È arrivato l’arbitro vestito di tutto punto, giallo fosforescente con pantaloncini neri. Ha preteso di disporre le squadre in fila per l’ingresso in campo, operazione molto complessa perché nessuno aveva intenzione di irreggimentarsi. Nel frattempo mi sono avviato verso il tappeto verde per godermi lo spettacolo. Un ragazzo dello staff ha vociato: «Fermo! Sei un dirigente?». Non ci sono gli spalti intorno ai due campi da gioco, ma solo recinzioni. Oltre la linea bianca di gesso rimane libero un piccolo spazio per le panchine, ma il pubblico può seguire la partita solo al di là delle reti di separazione. Questa volta ho conservato il sangue freddo: «Non sono dirigente, ma giornalista». Ho detto di scrivere per un’importante rivista napoletana, vero reporter che deve stare attaccato agli eventi e non esiliato a distanza. Mentre sfoggiavo le mie doti retoriche, l’Africa United ha segnato due gol in pochi minuti. Ho notato con la coda dell’occhio le incursioni devastanti di Daniel, attaccante esterno di sinistra.
«Noi non possiamo far entrare nessuno per regola generale», mi hanno risposto. «Vedi, non vogliamo che abbiano accesso troppi dirigenti e sostenitori delle squadre perché poi fanno pressioni sull’arbitro. Qui tutti vogliono vincere». Poi Said – centrocampista centrale con buona visione di gioco – si è mangiato due gol fatti e io ho ottenuto un angolino d’osservazione a ridosso dell’uscita dal campo, ma «non oltre!».

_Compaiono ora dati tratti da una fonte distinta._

(* ===== verification/Demand.v ===== *)
(** * Subscriber demand (src/internal/routing/demand.go)

    [Demand] with [Acquire], [Release], [Rebind], [Close], [Watching], [Len],
    the timer callback [poll] and the unexported [teardownLocked],
    [serveLocked], [scheduleLocked], [rescheduleLocked], [cancelPoll],
    [bindLocked], [refreshLocked], [hintLocked] and [tipRequest].

    The plane's mutex is held across each operation, so an operation is a
    function on the plane, the routing table below it and the environment. A
    [*demandSession] is an entry with an identity ([entry_id]), because [poll]
    and [rescheduleLocked] compare pointers. The clock's timers are part of the
    state: [armed] ones can still be stopped, [fired] ones have called [poll],
    which is waiting for the mutex; [stop] on a fired timer does nothing. *)

From S2P Require Import Prelude Wire Bindings.

Definition ErrDemandClosed : error := sentinel "routing.ErrDemandClosed".

Record JournalTip := MkJournalTip { tip_TenantID : TenantID; tip_SessionID : SessionID; tip_Tip : Z }.

(** sessionstore.ReadPublicJournalRequest *)
Record ReadPublicJournalRequest := JournalRequest {
  jr_TenantID : TenantID;
  jr_SessionID : SessionID;
  jr_FromSeq : Z;
  jr_TipOnly : bool;
  jr_Tail : bool;
  jr_Limit : Z;
  jr_ScanLimit : Z
}.
(* ===== verification/Relay.v ===== *)
(** * The delivery relay and its repairs (src/internal/routing/repair.go)

    [Relay] with [Open], [Subscribe], [Unsubscribe], [Receive], [Pump],
    [HostLinkClosed], [Resync], [Anchor], [Forget], [Close] and the unexported
    [classify], [owns], [fanOutLocked], [drainLocked], [advance], [repair],
    [resetBindingLocked], [probeGap], [resetForGapLocked],
    [closeBindingLocked], [readTip] and [sortedBindings].

    The relay's mutex is released around a repair's I/O, the gap probe and the
    tip reads of [Resync] and [Anchor]. Each critical section is a definition
    of its own ([Receive_locked], [Receive_probed], [repair_locked], ...); the
    operations compose them with the I/O between, and [relay_step] interleaves
    them freely. A [*hostBinding] has an identity ([host_id]) because the code
    compares the pointer after it retakes the mutex. *)

From S2P Require Import Prelude Wire Delivery Bindings Directory Demand.

Definition ErrRelayClosed : error := sentinel "routing.ErrRelayClosed".
Definition ErrNoHostBinding : error := sentinel "routing.ErrNoHostBinding".
Definition ErrUnexpectedControl : error := sentinel "routing.ErrUnexpectedControl".
Definition ErrForeignRecord : error := Err (Sentinel "routing.ErrForeignRecord") [ErrMalformed].
Definition ErrWouldBlock : errtag := Sentinel "routing.ErrWouldBlock".

Abbreviation LinkID := string (only parsing).

(** [Publisher], [Tail] and [Rebinder]. *)
Class RelayEnv (W : Type) := {
  relay_tips :: TipReader W;
  Publish : LinkID -> sessionKey -> bytes -> W -> option error * W;
  CloseLink : LinkID -> string -> W -> option error * W;
  tail_Stop : sessionKey -> W -> option error * W;
  tail_Resume : sessionKey -> Z -> W -> option error * W;
  rebinder_Rebind : sessionKey -> W -> option error * W
}.

Record RepairLimits := MkRepairLimits { HostBindingQueue : Z; DeliveryBindingQueue : Z }.

Definition DefaultRepairLimits : RepairLimits := MkRepairLimits 1024 512.

Definition Validate (l : RepairLimits) : option error :=
  if HostBindingQueue l <? 1 then Some (wrapf [Bindings.ErrInvalidConfig])
  else if DeliveryBindingQueue l <? 1 then Some (wrapf [Bindings.ErrInvalidConfig])
  else None.

Record Frame := MkFrame { frame_Encoded : bytes; frame_CommittedAppendSeq : Z; frame_CoalesceKey : string }.

Record deliveryBinding := MkDelivery { dqueue : Queue; lastContiguous : Z; forwarded : Z }.

Record hostBinding := MkHost {
  host_id : nat;
  hqueue : Queue;
  stopped : bool;
  deliveries : gmap string deliveryBinding;
  tailSeq : Z;
  tailKnown : bool
}.

Record Relay_ := MkRelay {
  limits : RepairLimits;
  closed : bool;
  hosts : gmap sessionKey hostBinding;
  foreign : Z;
  next : nat
}.

Definition NewRelay (l : RepairLimits) : result Relay_ :=
  match Validate l with
  | Some err => Fail err
  | None => Ok (MkRelay l false ∅ 0 0)
  end.

(** Writes through the pointers the code holds. *)
Definition withQueue (h : hostBinding) (q : Queue) : hostBinding :=
  MkHost (host_id h) q (stopped h) (deliveries h) (tailSeq h) (tailKnown h).
Definition withStopped (h : hostBinding) (b : bool) : hostBinding :=
  MkHost (host_id h) (hqueue h) b (deliveries h) (tailSeq h) (tailKnown h).
Definition withDeliveries (h : hostBinding) (ds : gmap string deliveryBinding) : hostBinding :=
  MkHost (host_id h) (hqueue h) (stopped h) ds (tailSeq h) (tailKnown h).
Definition withTail (h : hostBinding) (seq : Z) (known : bool) : hostBinding :=
  MkHost (host_id h) (hqueue h) (stopped h) (deliveries h) seq known.
Definition withHost (r : Relay_) (key : sessionKey) (h : hostBinding) : Relay_ :=
  MkRelay (limits r) (closed r) (<[key := h]> (hosts r)) (foreign r) (next r).

Definition anchorLocked (h : hostBinding) (tip : Z) : hostBinding := withTail h tip true.

Definition Open (key : sessionKey) (r : Relay_) : option error * Relay_ :=
  if closed r then (Some ErrRelayClosed, r)
  else match hosts r !! key with
  | Some _ => (None, r)
  | None =>
      match NewQueue (HostBindingQueue (limits r)) with
      | Fail err => (Some err, r)
      | Ok q => (None, MkRelay (limits r) (closed r) (<[key := MkHost (next r) q false ∅ 0 false]> (hosts r))
                         (foreign r) (S (next r)))
      end
  end.

Definition Subscribe (key : sessionKey) (link : LinkID) (r : Relay_) : option error * Relay_ :=
  if closed r then (Some ErrRelayClosed, r)
  else match hosts r !! key with
  | None => (Some ErrNoHostBinding, r)
  | Some host =>
      match deliveries host !! link with
      | Some _ => (None, r)
      | None =>
          match NewQueue (DeliveryBindingQueue (limits r)) with
          | Fail err => (Some err, r)
          | Ok q => (None, withHost r key (withDeliveries host (<[link := MkDelivery q 0 0]> (deliveries host))))
          end
      end
  end.

Definition Unsubscribe (key : sessionKey) (link : LinkID) (r : Relay_) : Relay_ :=
  match hosts r !! key with
  | None => r
  | Some host =>
      match deliveries host !! link with
      | Some _ => withHost r key (withDeliveries host (delete link (deliveries host)))
      | None => r
      end
  end.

Per fortuna verso la metà del primo tempo mi ha raggiunto la responsabile della comunicazione di Balon Mundial, ragazza molto gentile e disponibile. «Evviva sei giornalista – mi ha detto – e scrivi per un rivista. È importante?». Le ho confessato la mia idea di scrivere un articolo di calcio che sia movimentato e divertente e non la solita nenia sulle contraddizioni della giunta comunale in materia d’accoglienza. «Bravo. Sappi che qui s’aggira anche un giornalista de Il Fatto, potresti scrivere un articolo parallelo al suo e poi sfidarlo sui social network». Ho sentito subito nascere in me lo spirito della competizione giornalistica. Intanto erano sempre più evidenti le difficoltà di disimpegno della Cina. Daniel ha messo a segno la sua doppietta personale: tre a zero dell’Africa United in disarmante baldanza.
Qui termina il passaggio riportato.